What you are asked to do » Look through the data that follows and copy each line with the string "Import".

Data for review »

(* ===== verification/Mime.v ===== *)
(** * Media types ([src/mime.c]) *)
From S2P Require Import Prelude.
From S2P Require Import CLib.

Definition mime_type (path : obj) : outcome (list byte) :=
  extension ← c_strrchr path 0 ".";
  match extension with
  | None => mret (lit "application/octet-stream")
  | Some p =>
    let extension := drop p path in
    html ← str_is extension ".html";
    html ← (if (html : bool) then mret true else str_is extension ".htm");
    if (html : bool) then mret (lit "text/html") else
    css ← str_is extension ".css";
    if (css : bool) then mret (lit "text/css") else
    js ← str_is extension ".js";
    if (js : bool) then mret (lit "application/javascript") else
    json ← str_is extension ".json";
    if (json : bool) then mret (lit "application/json") else
    png ← str_is extension ".png";
    if (png : bool) then mret (lit "image/png") else
    jpg ← str_is extension ".jpg";
    jpg ← (if (jpg : bool) then mret true else str_is extension ".jpeg");
    if (jpg : bool) then mret (lit "image/jpeg") else
    gif ← str_is extension ".gif";
    if (gif : bool) then mret (lit "image/gif") else
    svg ← str_is extension ".svg";
    if (svg : bool) then mret (lit "image/svg+xml") else
    txt ← str_is extension ".txt";
    if (txt : bool) then mret (lit "text/plain") else
    mret (lit "application/octet-stream")
  end.

(** ** Specification *)
(** From the last dot on. *)
Definition extension_of (s : list byte) : option (list byte) :=
  (λ p, drop p s) <$> rfind_byte "." s.

(** The type of an extension, its dot included. *)
Definition media_type_of (e : list byte) : list byte :=
  if decide (e = lit ".html" ∨ e = lit ".htm") then lit "text/html"
  else if decide (e = lit ".css") then lit "text/css"
  else if decide (e = lit ".js") then lit "application/javascript"
  else if decide (e = lit ".json") then lit "application/json"
  else if decide (e = lit ".png") then lit "image/png"
  else if decide (e = lit ".jpg" ∨ e = lit ".jpeg") then lit "image/jpeg"
  else if decide (e = lit ".gif") then lit "image/gif"
  else if decide (e = lit ".svg") then lit "image/svg+xml"
  else if decide (e = lit ".txt") then lit "text/plain"
  else lit "application/octet-stream".

Definition media_type (s : list byte) : list byte :=
  match extension_of s with
  | Some e => media_type_of e
  | None => lit "application/octet-stream"
  end.

(** The next comparison decides the next case of the specification. *)
Ltac next_extension He :=
  match goal with
  | |- (str_is _ ?k ≫= _) ⇓ _ =>
    rewrite (str_is_spec _ _ k He) by decide_now; rewrite bind_ret_l;
    case_bool_decide; [subst; reflexivity|cbn iota]
  | |- ((if bool_decide ?P then _ else _) ≫= _) ⇓ _ =>
    case_bool_decide; [subst; reflexivity|cbn iota]
  end.

Lemma mime_type_spec path s : cstr_of path = Some s → mime_type path ⇓ media_type s.
Proof.
  intros Hs. unfold mime_type, media_type, extension_of, c_strrchr.
  rewrite (c_string_at path s) by (done || lia). rewrite !bind_ret_l, drop_0.
  destruct (rfind_byte "." s) as [p|] eqn:Hp; [|done].
  cbn [fmap option_fmap option_map Nat.add].
  assert (cstr_of (drop p path) = Some (drop p s)) as He.
  { apply cstr_of_drop; [done|].
    unfold rfind_byte in Hp. destruct (find_byte _ _); simplify_eq/=. lia. }
  set (extension := drop p path) in *. set (e := drop p s) in *. clearbody extension e.
  repeat next_extension He.
  unfold media_type_of. by rewrite !decide_False by tauto.
Qed.

Lemma elem_of_rev (c : byte) l : c ∈ rev l ↔ c ∈ l.
Proof. rewrite rev_alt. apply elem_of_reverse. Qed.
Lemma rfind_byte_last c k r : c ∉ r → rfind_byte c (k ++ c :: r) = Some (length k).
Proof.
  intros Hr. unfold rfind_byte. rewrite rev_app_distr. simpl. rewrite <- app_assoc. simpl.
  rewrite find_byte_app by (by rewrite elem_of_rev). simpl.
  rewrite length_app, length_rev. simpl. f_equal. lia.
Qed.
Lemma rfind_byte_none c l : c ∉ l → rfind_byte c l = None.
Proof.
  intros Hl. unfold rfind_byte. rewrite (proj2 (find_byte_None _ _)); [done|].
  by rewrite elem_of_rev.
Qed.

(** Every type is a field value of at most 24 octets. *)
Lemma media_type_valid s :
  Forall (λ b, 33 <= uchar b < 127) (media_type s) ∧ (0 < length (media_type s) <= 24)%nat.
Proof.
  unfold media_type. destruct (extension_of s) as [e|]; [|decide_now].
  unfold media_type_of. repeat (case_decide; [decide_now|]). decide_now.
Qed.

(** C35: the media type of a path depends on what follows its last dot only: each
    extension has its type, and a path with another extension, or none, is
    application/octet-stream.  Extensions are told apart by case. *)
Theorem mime_type_by_extension path s :
  cstr_of path = Some s →
  (∀ stem ext, s = stem ++ "."%byte :: ext → "."%byte ∉ ext → ∃ type, mime_type path ⇓ type ∧
     (ext = lit "html" ∨ ext = lit "htm" → type = lit "text/html") ∧
     (ext = lit "css" → type = lit "text/css") ∧
     (ext = lit "js" → type = lit "application/javascript") ∧
     (ext = lit "json" → type = lit "application/json") ∧
     (ext = lit "png" → type = lit "image/png") ∧
     (ext = lit "jpg" ∨ ext = lit "jpeg" → type = lit "image/jpeg") ∧
     (ext = lit "gif" → type = lit "image/gif") ∧
     (ext = lit "svg" → type = lit "image/svg+xml") ∧
     (ext = lit "txt" → type = lit "text/plain") ∧
     (ext ∉ lit <$> ["html"; "htm"; "css"; "js"; "json"; "png"; "jpg"; "jpeg"; "gif"; "svg"; "txt"]%string →
        type = lit "application/octet-stream")) ∧
  ("."%byte ∉ s → mime_type path ⇓ lit "application/octet-stream").
Proof.
  intros Hs. rewrite (mime_type_spec _ _ Hs). unfold media_type, extension_of. split.
  - intros stem ext -> Hext. rewrite rfind_byte_last by done. cbn [fmap option_fmap option_map].
    rewrite drop_app_length. eexists. split; [done|].
    split_and!; try (intros ->; reflexivity); try (intros [-> | ->]; reflexivity).
    intros Hother. rewrite !fmap_cons, fmap_nil, !not_elem_of_cons in Hother. unfold media_type_of.
    destruct_and! Hother. rewrite !decide_False; [done|..]; intros Heq;
      repeat destruct Heq as [Heq|Heq]; injection Heq as Heq;
      match goal with Hne : ext ≠ _ |- _ => by apply Hne end.
  - intros Hd. by rewrite rfind_byte_none.
Qed.

(** A style sheet whose name has several dots. *)
Lemma mime_type_by_extension_witness :
  mime_type (lit0 "/css/site.min.css") ⇓ lit "text/css".
Proof.
  destruct (proj1 (mime_type_by_extension (lit0 "/css/site.min.css") (lit "/css/site.min.css") eq_refl)
    (lit "/css/site.min") (lit "css") eq_refl ltac:(decide_now)) as (type & Hrun & _ & Hcss & _).
  rewrite <- (Hcss eq_refl). exact Hrun.
Defined.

Response for this exercise »
From S2P Require Import Prelude.
From S2P Require Import CLib.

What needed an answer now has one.